▸ What the exercise asks: The answer must be every line from the listing that holds the string "Definition".

▸ Information shown:

(** The segments of a relative path: the text between the slashes. *)
Fixpoint segments_from (acc : string) (p : string) : list string :=
  match p with
  | EmptyString => [acc]
  | String c p' =>
      if decide (c = "/"%char)
      then acc :: segments_from "" p'
      else segments_from (acc +:+ String c "") p'
  end.

Definition segments (p : string) : list string := segments_from "" p.

(** A path written out, with slashes. *)
Fixpoint join (segs : list string) : string :=
  match segs with
  | [] => ""
  | [seg] => seg
  | seg :: segs' => seg +:+ "/" +:+ join segs'
  end.

(** The file of the project at a path. *)
Fixpoint lookup_file (files : list (list string * Content)) (p : list string)
  : option Content :=
  match files with
  | [] => None
  | (q, c) :: files' => if decide (q = p) then Some c else lookup_file files' p
  end.

(** The file a relative path names, seen from a directory. *)
Definition resolve (dir : list string) (rel : string) : option Content :=
  lookup_file project (dir ++ segments rel).

(** The path of a file as seen from a directory above it. *)
Fixpoint relative_to (dir p : list string) : option (list string) :=
  match dir, p with
  | [], _ => Some p
  | d :: dir', seg :: p' => if decide (d = seg) then relative_to dir' p' else None
  | _ :: _, [] => None
  end.

(** The modules of the project, by path. *)
Definition modules : list (list string) :=
  omap (fun f => match snd f with EsModule _ => Some (fst f) | Other => None end)
       project.

End Descriptor.


Import Descriptor.

(** ** Loading the module *)

(** Loading completes normally, exports the reference [app], and leaves a heap
    that holds the application object with its one route and nothing else. *)
Lemma load_eq : load = (Normal app, mkStore {[ app := app_obj ]} []).
Proof. vm_compute. reflexivity. Qed.

Lemma loaded_eq : loaded = mkStore {[ app := app_obj ]} [].
Proof. unfold loaded. rewrite load_eq. reflexivity. Qed.

Lemma loaded_app : heap loaded !! app = Some app_obj.
Proof. rewrite loaded_eq. simpl. apply lookup_singleton_eq. Qed.

Lemma served_app : heap served !! app = Some (build_matcher app_obj).
Proof. unfold served. simpl. apply lookup_singleton_eq. Qed.

Lemma mergePath_root : mergePath basePath "/" = "/".
Proof. reflexivity. Qed.

(** ** Routing *)

(** The router finds the route for GET / and for nothing else. *)
Lemma router_match_routes (o : HonoObj Fn) (m p : string) :
  routes o = routes app_obj ->
  router_match o m p =
  if decide (m = "GET" /\ p = "/") then [mkRoute "GET" "/" root_handler] else [].
Proof.
  intros Hr. unfold router_match. rewrite Hr. simpl.
  rewrite filter_cons, filter_nil.
  destruct (decide (m = "GET" /\ p = "/")) as [[-> ->] | Hne].
  - rewrite decide_True; [reflexivity | ].
    unfold route_matches. simpl. auto.
  - rewrite decide_False; [reflexivity | ].
    unfold route_matches. simpl. intros [[Hm | Hm] Hp]; [ | discriminate Hm].
    apply Hne. split; congruence.
Qed.

(** A match gives the routes that answer and leaves the matcher built. *)
Lemma smart_match_eq (F : Type) (l : loc) (o : HonoObj F) (m p : string)
  (s : Store (HonoObj F)) :
  heap s !! l = Some o ->
  smart_match l m p s = (Normal (router_match o m p), store_built l o s).
Proof.
  intros Hl. unfold smart_match, bind, deref, assign, ret.
  rewrite Hl. simpl. rewrite ?Hl. reflexivity.
Qed.

(** Once the matcher is built, a match changes nothing. *)
Lemma store_built_id (F : Type) (l : loc) (o : HonoObj F) (s : Store (HonoObj F)) :
  heap s !! l = Some o ->
  matcher_built o = true ->
  store_built l o s = s.
Proof.
  intros Hl Hb. unfold store_built, build_matcher.
  destruct o as [rs cp b]. simpl in *. subst b.
  rewrite insert_id by exact Hl. destruct s; reflexivity.
Qed.

Lemma store_built_loaded : store_built app app_obj loaded = served.
Proof. unfold loaded. vm_compute. reflexivity. Qed.

Lemma store_built_served : store_built app (build_matcher app_obj) served = served.
Proof. apply store_built_id; [apply served_app | reflexivity]. Qed.

(** Dispatch under a given method. *)
Lemma dispatch_as_eq (l : loc) (o : HonoObj Fn) (request : Request) (m : string)
  (s : Store (HonoObj Fn)) :
  heap s !! l = Some o ->
  routes o = routes app_obj ->
  dispatch_as call l request m s =
  (Normal (if decide (m = "GET" /\ path request = "/") then hello else not_found),
   store_built l o s).
Proof.
  intros Hl Hr. unfold dispatch_as, bind.
  rewrite (smart_match_eq Fn l o m (path request) s Hl).
  rewrite (router_match_routes o m (path request) Hr).
  destruct (decide (m = "GET" /\ path request = "/")); reflexivity.
Qed.

(** [fetch] on a reference that holds the application computes [respond]
    and leaves the matcher built. *)
Lemma fetch_respond (l : loc) (o : HonoObj Fn) (request : Request)
  (s : Store (HonoObj Fn)) :
  heap s !! l = Some o ->
  routes o = routes app_obj ->
  fetch call l request s =
  (Normal (respond (method request) (path request)), store_built l o s).
Proof.
  intros Hl Hr. unfold fetch, dispatch, respond.
  destruct (decide (method request = "HEAD")) as [Hhead | Hhead].
  - unfold bind. rewrite (dispatch_as_eq l o request "GET" s Hl Hr). unfold ret.
    destruct (decide (path request = "/")) as [Hp | Hp].
    + rewrite decide_True by auto. reflexivity.
    + rewrite decide_False by (intros [_ ?]; contradiction). reflexivity.
  - apply (dispatch_as_eq l o request (method request) s Hl Hr).
Qed.

Lemma handle_respond (o : HonoObj Fn) (request : Request) (s : Store (HonoObj Fn)) :
  heap s !! app = Some o ->
  routes o = routes app_obj ->
  handle request s =
  (Normal (respond (method request) (path request)), store_built app o s).
Proof. apply fetch_respond. Qed.

Lemma handle_loaded (request : Request) :
  handle request loaded = (Normal (respond (method request) (path request)), served).
Proof.
  rewrite (handle_respond app_obj request loaded loaded_app eq_refl).
  rewrite store_built_loaded. reflexivity.
Qed.

Lemma handle_served (request : Request) :
  handle request served = (Normal (respond (method request) (path request)), served).
Proof.
  rewrite (handle_respond (build_matcher app_obj) request served served_app eq_refl).
  rewrite store_built_served. reflexivity.
Qed.

(** Serving a sequence of requests: the responses are those of [respond], in
    order; the matcher is built by the first and the store stays as it is
    from then on. *)
Lemma serve_served (requests : list Request) :
  serve requests served =
  (Normal (map (fun r => respond (method r) (path r)) requests), served).
Proof.
  induction requests as [ | request rest IH]; simpl; [reflexivity | ].
  unfold bind at 1. rewrite handle_served.
  unfold bind. rewrite IH. reflexivity.
Qed.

▸ Response box:
Definition segments (p : string) : list string := segments_from "" p.
Definition resolve (dir : list string) (rel : string) : option Content :=
Definition modules : list (list string) :=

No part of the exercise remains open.